I wrote some time ago that I did not know as much as I liked about fugitive slaves and had never read a slave narrative. As my writing has now moved into Northern resistance to the Fugitive Slave Law, now seemed the ideal time. I take as my text William and Ellen Craft’s Running One Thousand Miles for Freedom, published in the United Kingdom in 1860 and detailing their 1848 escape from slavery and 1850 escape from the Fugitive Slave Act’s imposition on the North.
The ambiguity inherent in the presence of mixed-race people highlighted the distant relationship between reality and the Southern insistence that society divided neatly into black and slave (with regrettable exceptions that they tried to keep to a minimum) on one hand and white and free on the other. The fact that most such people came from white masters dallying with their property constituted an insult to their marriages, their “proper” white families, and to the restraint expected of them as gentlemen. In one illicit act, such unions combined adultery and something akin to bestiality.

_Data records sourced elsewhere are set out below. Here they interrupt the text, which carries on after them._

(* ===== verification/AssetIds.v ===== *)
(** * Unique asset identifiers ([asset_unique_id.hpp], [asset_unique_id.cpp])

    A 128-bit identifier holds an operation id, a numeric asset identifier and a number;
    it travels through SQL as the decimal text of a NUMERIC.  The decoding of an asset
    symbol is a parameter. *)

From S2P Require Import Prelude Text.
From Stdlib Require Import ZArith Lia Ascii String.
From stdpp Require Import base list strings.

Open Scope Z_scope.

Definition u128 (n : Z) : Z := n mod 2 ^ 128.
Definition i64 (n : Z) : Z := let m := n mod 2 ^ 64 in if m <? 2 ^ 63 then m else m - 2 ^ 64.

(** ** Fields *)

Definition asset_unique_id_to_operation_id (id : Z) : Z := i64 (Z.shiftr id 64).
Definition asset_unique_id_to_nai (id : Z) : Z := u32 (Z.land (Z.shiftr id 32) 0xFFFFFFFF).
Definition asset_unique_id_to_subsequent_no (id : Z) : Z := u32 (Z.land id 0xFFFFFFFF).

(** ** Text *)

(** The loop of [string_to_u128], which stops at the first character that is no digit. *)
Fixpoint digits_to_u128 (result : Z) (str : chars) : Z :=
  match str with
  | [] => result
  | c :: str' =>
      match digit_of c with
      | Some d => digits_to_u128 (u128 (result * 10 + d)) str'
      | None => result
      end
  end.

Definition string_to_u128 (str : chars) : outcome string Z :=
  match str with
  | c :: _ =>
      match digit_of c with
      | Some _ => Ok (digits_to_u128 0 str)
      | None => Throw "string_to_u128: unexpected input"%string
      end
  | [] => Throw "string_to_u128: unexpected input"%string
  end.

(** [char buffer[40]] filled with the digits from the last to the first; every turn
    divides by ten, so 40 turns are more than 128 bits need. *)
Fixpoint fill_buffer (fuel : nat) (n : Z) : chars :=
  match fuel with
  | O => []
  | S fuel' => if 0 <? n then digit_char (n mod 10) :: fill_buffer fuel' (n / 10) else []
  end.

Definition u128_to_string (n : Z) : chars := if n =? 0 then lit "0" else rev (fill_buffer 40 n).

(** ** [generate_asset_unique_id] *)

Section generate.
  Context (decimals to_nai : Z -> Z).          (* asset_symbol_type::from_asset_num( asset_num ) *)

Definition full_id (operation_id nai subsequent_no : Z) : Z :=
  Z.lor (Z.lor (u128 (Z.shiftl operation_id 64)) (Z.shiftl nai 32)) subsequent_no.

Definition generate_asset_unique_id (asset_symbol operation_id subsequent_no : Z) : outcome string chars :=
  let asset_num := u32 asset_symbol in
  if operation_id <? 0 then Throw "operation_id must be non-negative"%string
  else if (subsequent_no <? 0) || (UINT32_MAX <? subsequent_no)
  then Throw "subsequent_no must be between 0 and 4294967295 (uint32_t range)"%string
  else if negb (decimals asset_num =? 0)
  then Throw "generate_asset_unique_id only supports precision 0 assets"%string
  else Ok (u128_to_string (full_id (operation_id mod 2 ^ 64) (to_nai asset_num) subsequent_no)).

(** The SQL functions that take an identifier apart. *)
Definition sql_operation_id (id : chars) : outcome string Z :=
  match string_to_u128 id with Ok n => Ok (asset_unique_id_to_operation_id n) | Throw e => Throw e end.
Definition sql_subsequent_no (id : chars) : outcome string Z :=
  match string_to_u128 id with Ok n => Ok (asset_unique_id_to_subsequent_no n) | Throw e => Throw e end.
Definition sql_asset_symbol (from_nai : Z -> Z) (id : chars) : outcome string Z :=
  match string_to_u128 id with Ok n => Ok (from_nai (asset_unique_id_to_nai n)) | Throw e => Throw e end.

(** ** Properties *)

Lemma full_id_sum op nai no :
  0 <= op < 2 ^ 63 -> 0 <= nai < 2 ^ 32 -> 0 <= no < 2 ^ 32 ->
  full_id op nai no = op * 2 ^ 64 + nai * 2 ^ 32 + no.
Proof.
  intros Ho Hn Hs. unfold full_id, u128. rewrite !Z.shiftl_mul_pow2 by lia. rewrite Z.mod_small by lia.
  rewrite lor_fields by lia.
  replace (op * 2 ^ 64 + nai * 2 ^ 32) with ((op * 2 ^ 32 + nai) * 2 ^ 32) by lia.
  rewrite lor_fields by lia. done.
Qed.

Lemma fields_of_full_id op nai no :
  0 <= op < 2 ^ 63 -> 0 <= nai < 2 ^ 32 -> 0 <= no < 2 ^ 32 ->
  asset_unique_id_to_operation_id (full_id op nai no) = op /\
  asset_unique_id_to_nai (full_id op nai no) = nai /\
  asset_unique_id_to_subsequent_no (full_id op nai no) = no.
Proof.
  intros Ho Hn Hs. rewrite full_id_sum by done.
  unfold asset_unique_id_to_operation_id, asset_unique_id_to_nai, asset_unique_id_to_subsequent_no.
  change 0xFFFFFFFF with (Z.ones 32). rewrite !Z.land_ones, !Z.shiftr_div_pow2 by lia.
  assert ((op * 2 ^ 64 + nai * 2 ^ 32 + no) / 2 ^ 64 = op) as ->.
  { symmetry. apply (Z.div_unique_pos _ _ _ (nai * 2 ^ 32 + no)); lia. }
  assert ((op * 2 ^ 64 + nai * 2 ^ 32 + no) / 2 ^ 32 = op * 2 ^ 32 + nai) as ->.
  { symmetry. apply (Z.div_unique_pos _ _ _ no); lia. }
  split_and!.
  - unfold i64. rewrite Z.mod_small by lia. by rewrite (proj2 (Z.ltb_lt _ _)) by lia.
  - replace (op * 2 ^ 32 + nai) with (nai + op * 2 ^ 32) by lia. rewrite Z.mod_add, Z.mod_small by lia.
    apply u32_small. unfold UINT32_MAX. lia.
  - replace (op * 2 ^ 64 + nai * 2 ^ 32 + no) with (no + (op * 2 ^ 32 + nai) * 2 ^ 32) by lia.
    rewrite Z.mod_add, Z.mod_small by lia. apply u32_small. unfold UINT32_MAX. lia.
Qed.

(** *** The decimal text *)

Lemma digits_to_u128_snoc r l d :
  Forall is_digit l -> 0 <= d <= 9 ->
  digits_to_u128 r (l ++ [digit_char d]) = u128 (digits_to_u128 r l * 10 + d).
Proof.
  intros Hl Hd. revert r. induction Hl as [|c l [x Hc] _ IH]; intros r; cbn.
  - by rewrite digit_of_digit_char.
  - rewrite Hc. apply IH.
Qed.

Lemma fill_buffer_digits fuel n : Forall is_digit (fill_buffer fuel n).
Proof.
  revert n. induction fuel as [|fuel IH]; intros n; [constructor|]. cbn [fill_buffer].
  destruct (0 <? n); [|constructor]. constructor; [|apply IH]. eexists. apply digit_of_digit_char.
  pose proof (Z.mod_pos_bound n 10). lia.
Qed.

(** The buffer holds the number, and 39 characters are enough for 128 bits. *)
Lemma fill_buffer_value fuel n :
  0 <= n < 10 ^ Z.of_nat fuel -> n < 2 ^ 128 ->
  digits_to_u128 0 (rev (fill_buffer fuel n)) = n /\ (length (fill_buffer fuel n) <= fuel)%nat.
Proof.
  revert n. induction fuel as [|fuel IH]; intros n Hn Hb; cbn [fill_buffer]; [cbn in *; split; [lia|done]|].
  destruct (Z.ltb_spec 0 n) as [Hpos|Hz]; [|cbn; split; lia].
  pose proof (Z.mod_pos_bound n 10 ltac:(lia)). pose proof (Z.div_mod n 10 ltac:(lia)) as Hdm.
  replace (Z.of_nat (S fuel)) with (1 + Z.of_nat fuel) in Hn by lia. rewrite Z.pow_add_r in Hn by lia.
  destruct (IH (n / 10)) as [Hv Hl]; [split; [apply Z.div_pos; lia|apply Z.div_lt_upper_bound; lia]|apply Z.div_lt_upper_bound; lia|].
  split; [|cbn; lia]. cbn [rev]. rewrite digits_to_u128_snoc, Hv; [|apply Forall_rev, fill_buffer_digits|lia].
  unfold u128. rewrite Z.mod_small; lia.
Qed.

Lemma u128_to_string_value n : 0 <= n < 2 ^ 128 -> string_to_u128 (u128_to_string n) = Ok n.
Proof.
  intros Hn. unfold u128_to_string. destruct (Z.eqb_spec n 0) as [->|Hz]; [done|].
  destruct (fill_buffer_value 40 n) as [Hv _]; [split; [lia|]; eapply Z.lt_trans; [apply Hn|reflexivity]|lia|].
  assert (Forall is_digit (rev (fill_buffer 40 n))) as Hd by apply Forall_rev, fill_buffer_digits.
  destruct (rev (fill_buffer 40 n)) as [|c l]; [cbn in Hv; lia|]. apply Forall_cons in Hd as [[x Hx] _].
  unfold string_to_u128. by rewrite Hx, Hv.
Qed.

(** The text of a 128-bit number is read back as the number, and the loop that writes
    it never fills the last of the 40 places of its buffer. *)
Theorem u128_text_round_trip n :
  0 <= n < 2 ^ 128 ->
  string_to_u128 (u128_to_string n) = Ok n /\ (length (u128_to_string n) <= 39)%nat.
Proof.
  intros Hn. split; [by apply u128_to_string_value|]. unfold u128_to_string.
  destruct (n =? 0); [cbn; lia|]. rewrite length_rev.
  assert (forall fuel k, 0 <= n < 10 ^ Z.of_nat k -> (k <= fuel)%nat -> (length (fill_buffer fuel n) <= k)%nat) as H.
  { clear. intros fuel. revert n. induction fuel as [|fuel IH]; intros n k Hk Hle; cbn [fill_buffer]; [cbn; lia|].
    destruct (Z.ltb_spec 0 n); [|cbn; lia]. destruct k as [|k]; [cbn in Hk; lia|]. cbn [length].
    apply le_n_S, IH; [|lia]. replace (Z.of_nat (S k)) with (1 + Z.of_nat k) in Hk by lia.
    rewrite Z.pow_add_r in Hk by lia. split; [apply Z.div_pos; lia|apply Z.div_lt_upper_bound; lia]. }
  apply (H 40%nat 39%nat); [|lia]. split; [lia|]. eapply Z.lt_trans; [apply Hn|reflexivity].
Qed.

(** An identifier that is generated is decoded into the operation, the asset and the
    number it was made of, so two different ones never collide; arguments out of range
    are refused. *)
Theorem asset_ids_round_trip from_nai asset_symbol operation_id subsequent_no id :
  (forall n, 0 <= to_nai n < 2 ^ 32) ->
  (forall n, 0 <= n <= UINT32_MAX -> decimals n = 0 -> from_nai (to_nai n) = n) ->
  0 <= asset_symbol <= UINT32_MAX -> operation_id < 2 ^ 63 ->
  generate_asset_unique_id asset_symbol operation_id subsequent_no = Ok id ->
  sql_operation_id id = Ok operation_id /\ sql_asset_symbol from_nai id = Ok asset_symbol /\
  sql_subsequent_no id = Ok subsequent_no.
Proof.
  intros Hnai Hfrom Ha Ho E. unfold generate_asset_unique_id in E.
  destruct (Z.ltb_spec operation_id 0); [done|].
  destruct ((subsequent_no <? 0) || (UINT32_MAX <? subsequent_no)) eqn:Es; [done|].
  apply orb_false_iff in Es as [Es1 Es2]. apply Z.ltb_ge in Es1, Es2.
  rewrite u32_small in E by done.
  destruct (decimals asset_symbol =? 0) eqn:Ed; [|done]. cbn [negb] in E. injection E as <-.
  rewrite Z.mod_small by lia. unfold sql_operation_id, sql_asset_symbol, sql_subsequent_no.
  specialize (Hnai asset_symbol). unfold UINT32_MAX in *.
  destruct (fields_of_full_id operation_id (to_nai asset_symbol) subsequent_no) as (F1 & F2 & F3); [lia..|].
  rewrite u128_to_string_value, F1, F2, F3, Hfrom by (try apply Z.eqb_eq, Ed; try rewrite full_id_sum by lia; lia). done.
Qed.
End generate.

(** ** Examples *)

Module AssetExamples.

Lemma u128_text_round_trip_witness :
  string_to_u128 (u128_to_string (2 ^ 128 - 1)) = Ok (2 ^ 128 - 1).
Proof. apply (u128_text_round_trip (2 ^ 128 - 1)). lia. Defined.

(** An asset symbol that is its own identifier. *)
Lemma asset_ids_round_trip_witness :
  let id := u128_to_string (full_id 77 5 3) in
  generate_asset_unique_id (fun _ => 0) (fun n => n mod 2 ^ 32) 5 77 3 = Ok id /\
  sql_operation_id id = Ok 77 /\ sql_asset_symbol (fun n => n) id = Ok 5 /\ sql_subsequent_no id = Ok 3.
Proof.
  split; [vm_compute; reflexivity|].
  apply (asset_ids_round_trip (fun _ => 0) (fun n => n mod 2 ^ 32) (fun n => n) 5 77 3).
  - intros n. apply Z.mod_pos_bound. lia.
  - intros n Hn _. apply Z.mod_small. unfold UINT32_MAX in Hn. lia.
  - unfold UINT32_MAX. lia.
  - lia.
  - vm_compute. reflexivity.
Defined.

End AssetExamples.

More important to us, if less so to many of them, how could any slave properly consent to such a union? Every slave woman knew she might face the lash or be sold away from her home and family if she refused, or even appeared less than fully willing. Even slave women treated very well by their owners had to know that if refused, those same owners might turn mean or sell them to someone else who would treat them much worse. In that environment, even otherwise freely given consent must come under some duress. The owner, by the very nature of his relationship with the slave, became at best something akin to a sexual harasser or statutory rapist. For many we can doubtless removed the qualifiers entirely.
Humans form bonds largely through proximity. Slavery kept the races together and required their frequent mixing. Such unions, however horrifying their implications to us today or their different implications to white society then, inevitably resulted. We can’t know how many given how the census recorded apparent race and that most sex does not result in pregnancy or childbirth, but the fact rode on the face of every slave who had light skin and a strong family resemblance to an owner.
In a very stratified society, the fact that a slave could appear fully white posed serious problems for elites. How could they know who to treat with the civility and dignity a white person deserved and who with the combination of contempt, disdain, and condescension slaves deserved? William W. Freehling gives one practical solution in The Road to Disunion: Secessionists at Bay 1776-1854:
Charlestonians, unable to distinguish between sun-tanned whites and fair-skinned blacks, required mulattoes to wear black veils. With this substitution of man-made cloth for self-evident traits, Charlestonians announced their natural order was hopelessly unnatural.
No less a Carolinian than Mary Boykin Chesnut, wife of a Senator and famed diarist, insisted that slavery required her and the rest of her class to “live surrounded by prostitutes”. She goes on:
like the patriarchs of old our men live in one house with their wives & their concubines, & their Mulattoes one sees in every family exactly resemble the white children – & every lady tells you who is the father of all the Mulatto children in every body’s household, but those in her own, she seems to think drop from the clouds or pretends to think
Born to a biracial mother and her owner in 1826, Ellen Craft had fair skin and greatly resembled her half-sisters. That resemblance reminded her owner’s wife of just who fathered the girl who, by Georgia law inherited her mother’s slave status. Southern slave codes, though race based, didn’t place much stock in blood quantum. Ellen’s one quarter black heritage counted for more than her three-quarters white heritage, or in fact any fraction, no matter how small, provided she had a slave for a mother. The womb, not the genes that few in the nineteenth century knew anything about, transmitted slavery.